[Collected data]
▬▬▬▬▬▬▬▬▬▬

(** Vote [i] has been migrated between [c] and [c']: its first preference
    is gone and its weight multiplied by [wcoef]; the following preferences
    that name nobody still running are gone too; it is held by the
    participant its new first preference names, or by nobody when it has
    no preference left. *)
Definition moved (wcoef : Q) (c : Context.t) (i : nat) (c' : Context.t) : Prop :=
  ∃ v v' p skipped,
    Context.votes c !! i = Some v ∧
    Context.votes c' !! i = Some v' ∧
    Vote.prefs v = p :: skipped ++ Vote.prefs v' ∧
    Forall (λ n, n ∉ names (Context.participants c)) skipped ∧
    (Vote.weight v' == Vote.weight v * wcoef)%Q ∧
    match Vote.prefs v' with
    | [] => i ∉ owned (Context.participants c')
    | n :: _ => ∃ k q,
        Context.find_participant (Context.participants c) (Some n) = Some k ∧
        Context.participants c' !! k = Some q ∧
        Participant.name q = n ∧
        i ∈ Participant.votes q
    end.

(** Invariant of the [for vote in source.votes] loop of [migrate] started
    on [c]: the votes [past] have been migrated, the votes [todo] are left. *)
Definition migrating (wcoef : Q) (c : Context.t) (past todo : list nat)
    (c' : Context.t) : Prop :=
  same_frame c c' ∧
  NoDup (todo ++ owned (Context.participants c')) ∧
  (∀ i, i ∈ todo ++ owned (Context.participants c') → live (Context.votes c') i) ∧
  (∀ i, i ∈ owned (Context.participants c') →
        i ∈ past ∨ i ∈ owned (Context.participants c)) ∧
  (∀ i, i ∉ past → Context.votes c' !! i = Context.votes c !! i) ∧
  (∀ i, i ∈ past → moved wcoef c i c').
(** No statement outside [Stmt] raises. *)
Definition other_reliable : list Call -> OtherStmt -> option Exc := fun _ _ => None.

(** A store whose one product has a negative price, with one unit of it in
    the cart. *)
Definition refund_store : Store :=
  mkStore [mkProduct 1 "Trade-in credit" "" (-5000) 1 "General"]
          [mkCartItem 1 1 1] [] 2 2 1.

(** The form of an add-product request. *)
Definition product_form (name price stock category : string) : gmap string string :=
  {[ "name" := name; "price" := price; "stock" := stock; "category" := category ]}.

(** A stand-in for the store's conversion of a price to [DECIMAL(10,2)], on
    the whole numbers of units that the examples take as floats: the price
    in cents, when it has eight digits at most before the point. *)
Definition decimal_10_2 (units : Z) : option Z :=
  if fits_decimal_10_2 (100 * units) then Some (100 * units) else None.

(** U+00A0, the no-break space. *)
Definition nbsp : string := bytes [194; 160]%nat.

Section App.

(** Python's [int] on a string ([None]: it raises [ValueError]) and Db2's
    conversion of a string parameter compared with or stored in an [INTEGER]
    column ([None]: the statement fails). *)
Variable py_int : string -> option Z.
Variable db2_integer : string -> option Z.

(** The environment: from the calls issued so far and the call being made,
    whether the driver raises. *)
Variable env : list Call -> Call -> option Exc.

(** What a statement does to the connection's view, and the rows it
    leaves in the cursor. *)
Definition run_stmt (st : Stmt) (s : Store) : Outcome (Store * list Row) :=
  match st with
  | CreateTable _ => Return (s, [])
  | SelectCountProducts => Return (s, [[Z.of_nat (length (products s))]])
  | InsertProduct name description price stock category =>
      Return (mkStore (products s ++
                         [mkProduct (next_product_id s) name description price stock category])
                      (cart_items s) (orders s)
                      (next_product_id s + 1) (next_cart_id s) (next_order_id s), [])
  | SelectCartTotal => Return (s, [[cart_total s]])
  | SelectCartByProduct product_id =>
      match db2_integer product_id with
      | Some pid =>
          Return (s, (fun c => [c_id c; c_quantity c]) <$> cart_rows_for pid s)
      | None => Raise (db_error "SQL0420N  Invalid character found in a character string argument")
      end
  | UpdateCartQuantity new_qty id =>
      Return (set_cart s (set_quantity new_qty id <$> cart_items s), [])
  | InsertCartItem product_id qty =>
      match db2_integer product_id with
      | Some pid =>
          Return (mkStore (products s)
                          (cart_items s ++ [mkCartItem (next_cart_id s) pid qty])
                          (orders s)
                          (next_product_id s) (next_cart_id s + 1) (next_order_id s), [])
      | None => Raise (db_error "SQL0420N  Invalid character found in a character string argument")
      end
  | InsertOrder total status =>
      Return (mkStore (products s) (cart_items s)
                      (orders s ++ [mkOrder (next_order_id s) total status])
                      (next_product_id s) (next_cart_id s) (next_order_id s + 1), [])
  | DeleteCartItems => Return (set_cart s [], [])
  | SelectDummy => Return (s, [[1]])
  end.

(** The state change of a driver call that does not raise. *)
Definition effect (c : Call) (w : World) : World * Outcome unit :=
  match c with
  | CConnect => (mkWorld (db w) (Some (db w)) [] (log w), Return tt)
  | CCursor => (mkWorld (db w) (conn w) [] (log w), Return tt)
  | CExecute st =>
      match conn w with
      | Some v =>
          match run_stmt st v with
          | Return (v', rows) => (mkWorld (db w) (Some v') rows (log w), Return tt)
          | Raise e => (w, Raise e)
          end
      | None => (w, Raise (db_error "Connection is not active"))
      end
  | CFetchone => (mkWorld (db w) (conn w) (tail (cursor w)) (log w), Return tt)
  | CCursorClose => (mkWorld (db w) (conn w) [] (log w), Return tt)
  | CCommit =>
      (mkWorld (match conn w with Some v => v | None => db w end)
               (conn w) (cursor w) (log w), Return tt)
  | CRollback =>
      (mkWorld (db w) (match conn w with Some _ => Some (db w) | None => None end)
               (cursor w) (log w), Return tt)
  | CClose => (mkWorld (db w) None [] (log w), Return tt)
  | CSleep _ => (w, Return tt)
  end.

▬▬▬▬▬▬▬▬▬▬

PROBLEM DESCRIPTION: Please give back only the lines between the first line of the entries and the line with "Context.find_participant (Context.participants c)", both ends included, word for word.

YOUR RESPONSE:
(** Vote [i] has been migrated between [c] and [c']: its first preference
    is gone and its weight multiplied by [wcoef]; the following preferences
    that name nobody still running are gone too; it is held by the
    participant its new first preference names, or by nobody when it has
    no preference left. *)
Definition moved (wcoef : Q) (c : Context.t) (i : nat) (c' : Context.t) : Prop :=
  ∃ v v' p skipped,
    Context.votes c !! i = Some v ∧
    Context.votes c' !! i = Some v' ∧
    Vote.prefs v = p :: skipped ++ Vote.prefs v' ∧
    Forall (λ n, n ∉ names (Context.participants c)) skipped ∧
    (Vote.weight v' == Vote.weight v * wcoef)%Q ∧
    match Vote.prefs v' with
    | [] => i ∉ owned (Context.participants c')
    | n :: _ => ∃ k q,
        Context.find_participant (Context.participants c) (Some n) = Some k ∧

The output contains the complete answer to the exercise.